### Work order:
Nothing in the listing below should change; retype it as is.

· · · · · · ·

Lemma drop_where_spec f s R : core s R ->
  core (drop_where f s) R /\ exc_ld (drop_where f s) = exc_ld s /\
  (forall j e, in_slot (drop_where f s) j e <-> in_slot s j e /\ f e = false).
Proof.
  intros HC. unfold drop_where.
  pose (P (j : Z) (b : shared H V) := core b R /\ exc_ld b = exc_ld s /\
    forall k e, in_slot b k e <-> in_slot s k e /\ (k < j -> f e = false)).
  match goal with |- context [zfor ?n ?i ?g s] => pose proof (zfor_ind P g n i s) as Hind end.
  destruct Hind as (HC' & Hld & Hin).
  - split_and!; [done | done |]. intros k e. split; [|tauto]. intros Hk. split; [done|]. destruct Hk as (? & _). lia.
  - intros j b Hj (Hb & Hld & Hin). assert (0 <= j < EXC_SLOTS) as Hj8 by (unfold EXC_SLOTS in *; lia).
    destruct (slot_is f b j) eqn:Es.
    + destruct (drop_spec b R j Hb Hj8) as [Hb' (Din & _ & Dld & _)].
      apply (slot_is_true f b R j (proj2 Hb) Hj8) in Es as (e0 & Hin0 & Hf0).
      split_and!; [done | congruence |]. intros k e. rewrite Din, Hin. split.
      * intros (Hne & Hk & Hf). split; [done|]. intros. apply Hf. lia.
      * intros (Hk & Hf). assert (k <> j) as Hne.
        { intros ->. assert (in_slot b j e) as Hbe by (apply Hin; split; [done | lia]).
          assert (e = e0) as -> by (destruct Hbe as (_ & _ & ?), Hin0 as (_ & _ & ?); congruence).
          rewrite Hf in Hf0; [done | lia]. }
        split_and!; [done | done |]. intros. apply Hf. lia.
    + split_and!; [done | done |]. intros k e. rewrite Hin. split; [|intros (Hk & Hf); split; [done|]; intros; apply Hf; lia].
      intros (Hk & Hf). split; [done|]. intros Hlt. destruct (decide (k = j)) as [->|]; [|apply Hf; lia].
      apply (slot_is_false f b R j); [apply Hb | apply Hin; split; [done | lia] | done].
  - split_and!; [done | done |]. intros j e. rewrite Hin. split; intros (Hj & Hf); (split; [done|]); [|done].
    apply Hf. destruct Hj as (? & _). unfold EXC_SLOTS in *. lia.
Qed.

· · · · · · ·

### Your response:
Lemma drop_where_spec f s R : core s R ->
  core (drop_where f s) R /\ exc_ld (drop_where f s) = exc_ld s /\
  (forall j e, in_slot (drop_where f s) j e <-> in_slot s j e /\ f e = false).
Proof.
  intros HC. unfold drop_where.
  pose (P (j : Z) (b : shared H V) := core b R /\ exc_ld b = exc_ld s /\
    forall k e, in_slot b k e <-> in_slot s k e /\ (k < j -> f e = false)).
  match goal with |- context [zfor ?n ?i ?g s] => pose proof (zfor_ind P g n i s) as Hind end.
  destruct Hind as (HC' & Hld & Hin).
  - split_and!; [done | done |]. intros k e. split; [|tauto]. intros Hk. split; [done|]. destruct Hk as (? & _). lia.
  - intros j b Hj (Hb & Hld & Hin). assert (0 <= j < EXC_SLOTS) as Hj8 by (unfold EXC_SLOTS in *; lia).
    destruct (slot_is f b j) eqn:Es.
    + destruct (drop_spec b R j Hb Hj8) as [Hb' (Din & _ & Dld & _)].
      apply (slot_is_true f b R j (proj2 Hb) Hj8) in Es as (e0 & Hin0 & Hf0).
      split_and!; [done | congruence |]. intros k e. rewrite Din, Hin. split.
      * intros (Hne & Hk & Hf). split; [done|]. intros. apply Hf. lia.
      * intros (Hk & Hf). assert (k <> j) as Hne.
        { intros ->. assert (in_slot b j e) as Hbe by (apply Hin; split; [done | lia]).
          assert (e = e0) as -> by (destruct Hbe as (_ & _ & ?), Hin0 as (_ & _ & ?); congruence).
          rewrite Hf in Hf0; [done | lia]. }
        split_and!; [done | done |]. intros. apply Hf. lia.
    + split_and!; [done | done |]. intros k e. rewrite Hin. split; [|intros (Hk & Hf); split; [done|]; intros; apply Hf; lia].
      intros (Hk & Hf). split; [done|]. intros Hlt. destruct (decide (k = j)) as [->|]; [|apply Hf; lia].
      apply (slot_is_false f b R j); [apply Hb | apply Hin; split; [done | lia] | done].
  - split_and!; [done | done |]. intros j e. rewrite Hin. split; intros (Hj & Hf); (split; [done|]); [|done].
    apply Hf. destruct Hj as (? & _). unfold EXC_SLOTS in *. lia.
Qed.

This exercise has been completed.